The lawsuit arose from an accident involving the towing of a disabled motor vehicle at a scrapyard. Some defendants sought to have the author of the Safety Engineering Letter of Opinion testify about obligations under the OHSA, apparently to show that a co-defendant (the operator of the scrapyard) breached its OHSA obligations and therefore was negligent.
The court stated that the Safety Engineering Letter of Opinion drew “legal conclusions” that were beyond its author’s expertise. There was no “specialized standard of care” for which expert evidence was required. To the extent that the OHSA was relevant in the lawsuit, the parties could direct the court to look at the OHSA’s provisions.
Interestingly, the court stated at paragraph 34:
“[The Safety Engineering Letter of Opinion] raises no other statutory or common law duties which the AIM defendants may have owed to Awada [the injured party]. The OHSA did not apply to Awada while he was on AIM’s weigh scale. He was a third-party. The OHSA applies only to workplace relationships between employers and workers. Any duties owed by the AIM defendants to Awada are governed by the Occupiers Liability Act, R.S.O. 1990, c. O.2 and the common law, not by the OHSA. Both Awada and Wehbe have pleaded the Occupiers Liability Act and the Negligence Act; they have not made any allegations with respect to the OHSA.”

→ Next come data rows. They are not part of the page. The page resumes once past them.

(** * Simple Inbox Status: the background script, embedded and verified

    The repository ships two copies of [background.js]:
    - [src/chrome/src/background.js], embedded in [Module Chrome];
    - [src/unnamed/part_000], another copy of the same script, embedded in
      [Module Part000].
    Functions that are the same text in both copies ([parse_auth_response],
    [validate_id_token], [create_nonce], [update_status_badge]) are embedded
    once, in [Module Shared].

    Strings are sequences of bytes (the UTF-8 form of the script's strings).
    A JavaScript number is an integer that a double holds, an infinity or
    NaN, and arithmetic on numbers rounds as IEEE 754 doubles do. *)

From Stdlib Require Import ZArith String Ascii List Bool Lia.
From stdpp Require Import base gmap strings list pretty.

Open Scope string_scope.
Open Scope Z_scope.

(** ** The parts of JavaScript the script uses *)

Module Js.

(** A value that is [undefined], [null] or a string: the token fields, the
    nonce, the profile fields and the values of the parsed redirect. The
    last two are what a plain object inherits from [Object.prototype]: a
    built-in function, with its name and its number of parameters, and an
    object without a property that the script reads (the prototype itself,
    or [{}]). *)
Inductive jsval :=
| JUndefined
| JNull
| JString (s : string)
| JFunction (name : string) (length : nat)
| JObject.

#[global] Instance jsval_eq_dec : EqDecision jsval.
Proof. solve_decision. Defined.

(** Template-literal conversion [`${v}`]. *)
Definition to_string (v : jsval) : string :=
  match v with
  | JUndefined => "undefined"
  | JNull => "null"
  | JString s => s
  | JFunction name _ => "function " +:+ name +:+ "() { [native code] }"
  | JObject => "[object Object]"
  end.

(** Truthiness: [undefined], [null] and the empty string are falsy. *)
Definition truthy (v : jsval) : bool :=
  match v with
  | JUndefined | JNull | JString EmptyString => false
  | JString (String _ _) | JFunction _ _ | JObject => true
  end.

(** The properties of [Object.prototype], which every plain object
    inherits. [__proto__] is an accessor: read, it gives the prototype;
    assigned a value that is neither an object nor [null], it does
    nothing. The others are functions that an assignment shadows. *)
Definition Object_prototype : list (string * jsval) :=
  [("constructor", JFunction "Object" 1);
   ("__defineGetter__", JFunction "__defineGetter__" 2);
   ("__defineSetter__", JFunction "__defineSetter__" 2);
   ("hasOwnProperty", JFunction "hasOwnProperty" 1);
   ("__lookupGetter__", JFunction "__lookupGetter__" 1);
   ("__lookupSetter__", JFunction "__lookupSetter__" 1);
   ("isPrototypeOf", JFunction "isPrototypeOf" 1);
   ("propertyIsEnumerable", JFunction "propertyIsEnumerable" 1);
   ("toString", JFunction "toString" 0);
   ("valueOf", JFunction "valueOf" 0);
   ("__proto__", JObject);
   ("toLocaleString", JFunction "toLocaleString" 0)].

The court noted that the scrapyard operator had produced materials relating to its Emergency Response Procedures, Occupational Health and Safety Policy, Safety Enforcement Policy, and Workplace Responsibilities. The court stated that if there was an allegation that the scrapyard operator was negligent in failing to provide one of its employees with appropriate safety training so as to ensure that he was a “competent person”, those documents can be referred to. The parties could also ask the trial judge to direct the jurors to the relevant provisions of the OHSA and regulations without any need to consider the Safety Engineering Letter of Opinion.
In the result, the court struck the Safety Engineering Letter of Opinion and prohibited its author from testifying as a witness at trial.